◆ **TASK STATEMENT**: Could you write out the opening lines of the data, word for word, stopping after the line that contains "Modelling conventions."?

--- START ---

(** * Kefiat maintenance requests: the status pipeline and its timestamps

    A shallow embedding of the request routes of the backend
    (the Express router with [POST /], [PATCH /:id/close],
    [PATCH /:id/status] and [PATCH /:id/priority]), in its later revision
    (the one with the two-hour visit windows, which back-fills the stage
    timestamps), and the properties the specification states about them.

    Modelling conventions.
    - An instant ([Date]) is an integer, milliseconds since the epoch.
    - A nullable column is an [option]; [!x] on a date is [x = None].
    - The table is a finite map from ids to rows plus the SERIAL counter.
    - A handler is a function from the authenticated user, the route
      parameter, the body, the clock reading [now] and the table to the
      response and the new table. A handler runs as one atomic step.
    - [status] and [priority] arrive as JSON strings and are checked with
      [includes] against the lists of literals; the embedding decodes them
      at that check into the enumerations that the columns hold.
    - The ORM calls are total, except that [update] throws on an id that
      has no row. What the database itself may refuse is outside the
      development: the route parameter is taken after [Number(id)], as
      an integer that the id column admits (for any other value the ORM
      throws and the routes answer 500), and a creation is modelled when
      the insert goes through (a refused insert is answered 500 and
      stores nothing). The column [updatedAt], which the ORM rewrites at
      every update, is not part of the row: the statements name the
      columns they speak of.
    - The properties about sequences of calls are stated over the tables
      reachable from the empty table, with clock readings that do not
      decrease from one call to the next ([ticks], [reachable]). *)

From stdpp Require Import gmap strings list fin_maps sorting.

Local Open Scope string_scope.
Local Open Scope Z_scope.

(** ** Enumerations *)

Inductive RequestStatus : Set :=
  | in_queue
  | viewed
  | maintenance_requested
  | implementing_actions
  | completed.

Inductive PriorityValue : Set :=
  | low
  | normal
  | high
  | emergency.

#[global] Instance RequestStatus_eq_dec : EqDecision RequestStatus.
Proof. solve_decision. Defined.

#[global] Instance PriorityValue_eq_dec : EqDecision PriorityValue.
Proof. solve_decision. Defined.

(** The literals of the serialization contract. *)
Definition status_str (s : RequestStatus) : string :=
  match s with
  | in_queue => "in_queue"
  | viewed => "viewed"
  | maintenance_requested => "maintenance_requested"
  | implementing_actions => "implementing_actions"
  | completed => "completed"
  end.

Definition priority_str (p : PriorityValue) : string :=
  match p with
  | low => "low"
  | normal => "normal"
  | high => "high"
  | emergency => "emergency"
  end.

Definition statusPipeline : list RequestStatus :=
  [in_queue; viewed; maintenance_requested; implementing_actions; completed].

Definition allowedStatusValues : list RequestStatus := statusPipeline.

Definition allowedPriorities : list PriorityValue :=
  [low; normal; high; emergency].

Definition allowedWindowOptions : list string :=
  ["08:00-10:00"; "09:00-11:00"; "10:00-12:00"; "11:00-13:00";
   "12:00-14:00"; "13:00-15:00"; "14:00-16:00"; "15:00-17:00"].

(** ** JavaScript helpers *)

(** [Array.prototype.indexOf]: the first position of [x], or [-1]. *)
Fixpoint indexOf_from {A} `{EqDecision A} (l : list A) (x : A) (i : Z) : Z :=
  match l with
  | [] => -1
  | y :: l' => if decide (x = y) then i else indexOf_from l' x (i + 1)
  end.

Definition indexOf {A} `{EqDecision A} (l : list A) (x : A) : Z :=
  indexOf_from l x 0.

(** [Array.prototype.includes]. *)
Definition includes {A} `{EqDecision A} (l : list A) (x : A) : bool :=
  bool_decide (x ∈ l).

(** [status && allowedStatusValues.includes(status)], decoded: the member
    of the list whose literal is the string received. *)
Definition decode_status (s : string) : option RequestStatus :=
  find (fun st => String.eqb s (status_str st)) allowedStatusValues.

Definition decode_priority (s : string) : option PriorityValue :=
  find (fun p => String.eqb s (priority_str p)) allowedPriorities.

--- END ---

◆ **ANSWER SECTION**:
(** * Kefiat maintenance requests: the status pipeline and its timestamps

    A shallow embedding of the request routes of the backend
    (the Express router with [POST /], [PATCH /:id/close],
    [PATCH /:id/status] and [PATCH /:id/priority]), in its later revision
    (the one with the two-hour visit windows, which back-fills the stage
    timestamps), and the properties the specification states about them.

    Modelling conventions.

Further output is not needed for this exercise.